**What you have to do**
Report, word for word, every line of the material that contains "reflexivity".

**Given records**
###
(* ===== verification/Types.v ===== *)
(** * Needle offsets and sizes ([storage/types.rs])

    [Offset] counts units of eight bytes in the data file, [Size] is the length
    of a needle's body; a negative size is a tombstone. *)

From S2P Require Import Prelude.

(** The constants of [storage/needle/mod.rs]. *)
Definition TOMBSTONE_FILE_SIZE : Z := -1.
Definition NEEDLE_HEADER_SIZE : Z := 16.
Definition NEEDLE_PADDING_SIZE : Z := 8.
Definition NEEDLE_ID_SIZE : Z := 8.
Definition OFFSET_SIZE : Z := 4.
Definition SIZE_SIZE : Z := 4.
Definition NEEDLE_ENTRY_SIZE : Z := NEEDLE_ID_SIZE + OFFSET_SIZE + SIZE_SIZE.
Definition NEEDLE_CHECKSUM_SIZE : Z := 4.
Definition NEEDLE_INDEX_SIZE : Z := 16.
Definition MAX_POSSIBLE_VOLUME_SIZE : Z := 4 * 1024 * 1024 * 1024 * 8.
Definition LAST_MODIFIED_BYTES_LENGTH : Z := 8.
Definition TTL_BYTES_LENGTH : Z := 2.
Definition VERSION2 : Z := 2.
Definition CURRENT_VERSION : Z := VERSION2.

Module Offset.

(** [Offset::actual_offset]: the product is a [u32]. *)
Definition actual_offset (o : Z) : Z := u32 (o * NEEDLE_PADDING_SIZE).

(** [From<u64> for Offset]: the cast binds tighter than the division. *)
Definition from_u64 (value : Z) : Z := u32 value / NEEDLE_PADDING_SIZE.

Lemma from_u64_range v : 0 <= from_u64 v < 2 ^ 29.
Proof. unfold from_u64, NEEDLE_PADDING_SIZE. int_solve. Qed.

Lemma actual_from v :
  0 <= v < 2 ^ 32 -> v mod 8 = 0 -> actual_offset (from_u64 v) = v.
Proof. unfold from_u64, actual_offset, NEEDLE_PADDING_SIZE. int_solve. Qed.

Lemma actual_from_mod v :
  0 <= v -> v mod 8 = 0 -> actual_offset (from_u64 v) = v mod 2 ^ 32.
Proof. unfold from_u64, actual_offset, NEEDLE_PADDING_SIZE. int_solve. Qed.

Lemma from_nonzero v : 8 <= v < 2 ^ 32 -> from_u64 v <> 0.
Proof. unfold from_u64, NEEDLE_PADDING_SIZE. int_solve. Qed.

End Offset.

Module Size.

Definition is_deleted (s : Z) : bool := (s <? 0) || (s =? TOMBSTONE_FILE_SIZE).

Definition padding_len (s : Z) : Z :=
  u32 (NEEDLE_PADDING_SIZE
       - u32 (u32 (NEEDLE_HEADER_SIZE + u32 s) + NEEDLE_CHECKSUM_SIZE) mod NEEDLE_PADDING_SIZE).

Definition actual_size (s : Z) : Z :=
  u32 (u32 (u32 (NEEDLE_HEADER_SIZE + u32 s) + NEEDLE_CHECKSUM_SIZE) + padding_len s).

(** The sizes for which no intermediate sum leaves [u32]. *)
Definition valid (s : Z) : Prop := 0 <= s < 2 ^ 31.

Lemma padding_len_bounds s : 1 <= padding_len s <= 8.
Proof.
  unfold padding_len, NEEDLE_PADDING_SIZE, NEEDLE_HEADER_SIZE, NEEDLE_CHECKSUM_SIZE.
  int_solve.
Qed.

Lemma actual_size_eq s : valid s -> actual_size s = 20 + s + padding_len s.
Proof.
  intros Hv. unfold actual_size. pose proof (padding_len_bounds s).
  unfold valid, NEEDLE_HEADER_SIZE, NEEDLE_CHECKSUM_SIZE in *. int_solve.
Qed.

Lemma actual_size_aligned s : valid s -> actual_size s mod 8 = 0.
Proof.
  intros Hv. rewrite actual_size_eq by done.
  unfold valid, padding_len, NEEDLE_PADDING_SIZE, NEEDLE_HEADER_SIZE, NEEDLE_CHECKSUM_SIZE in *.
  int_solve.
Qed.

Lemma valid_not_deleted s : valid s -> is_deleted s = false.
Proof. unfold valid, is_deleted, TOMBSTONE_FILE_SIZE. intros. bool_cases; simpl; lia. Qed.

Lemma valid_i32 s : valid s -> in_i32 s.
Proof. unfold valid. int_solve. Qed.

End Size.

#[export] Hint Resolve Size.valid_not_deleted Size.valid_i32 Size.actual_size_aligned : helyim.

(** ** The properties of the component *)

(** C34: storing an aligned file position as an [Offset] and expanding it again
    is the identity exactly below 4 GiB; at and above it the position is
    reduced modulo 2^32, although [MAX_POSSIBLE_VOLUME_SIZE] is 32 GiB. *)
Theorem offset_roundtrip_iff : forall v,
  0 <= v < MAX_POSSIBLE_VOLUME_SIZE -> v mod NEEDLE_PADDING_SIZE = 0 ->
  (Offset.actual_offset (Offset.from_u64 v) = v <-> v < 2 ^ 32).
Proof.
  intros v Hv Ha. unfold NEEDLE_PADDING_SIZE, MAX_POSSIBLE_VOLUME_SIZE in *.
  rewrite Offset.actual_from_mod by lia. int_solve.
Qed.

Lemma offset_roundtrip_iff_witness :
  (Offset.actual_offset (Offset.from_u64 4096) = 4096 <-> 4096 < 2 ^ 32)
  /\ Offset.actual_offset (Offset.from_u64 (2 ^ 32 + 8)) = 8.
Proof.
  split; [|vm_compute; reflexivity].
  apply (offset_roundtrip_iff 4096); [split; vm_compute; congruence | reflexivity].
Defined.

(** The space a needle occupies covers header, body and checksum, is a
    multiple of the padding unit, and wastes between one and eight bytes. *)
Theorem actual_size_spec : forall s,
  Size.valid s ->
  Size.actual_size s = NEEDLE_HEADER_SIZE + s + NEEDLE_CHECKSUM_SIZE + Size.padding_len s
  /\ Size.actual_size s mod NEEDLE_PADDING_SIZE = 0
  /\ 1 <= Size.padding_len s <= NEEDLE_PADDING_SIZE.
Proof.
  intros s Hs. split; [|split].
  - rewrite Size.actual_size_eq by done. unfold NEEDLE_HEADER_SIZE, NEEDLE_CHECKSUM_SIZE. lia.
  - by apply Size.actual_size_aligned.
  - apply Size.padding_len_bounds.
Qed.

Lemma actual_size_spec_witness : Size.actual_size 11 = 32 /\ Size.actual_size 11 mod 8 = 0.
Proof.
  split; [vm_compute; reflexivity|].
  apply (actual_size_spec 11). unfold Size.valid. lia.
Defined.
###
**Answer area**
  split; [|vm_compute; reflexivity].
  apply (offset_roundtrip_iff 4096); [split; vm_compute; congruence | reflexivity].
  split; [vm_compute; reflexivity|].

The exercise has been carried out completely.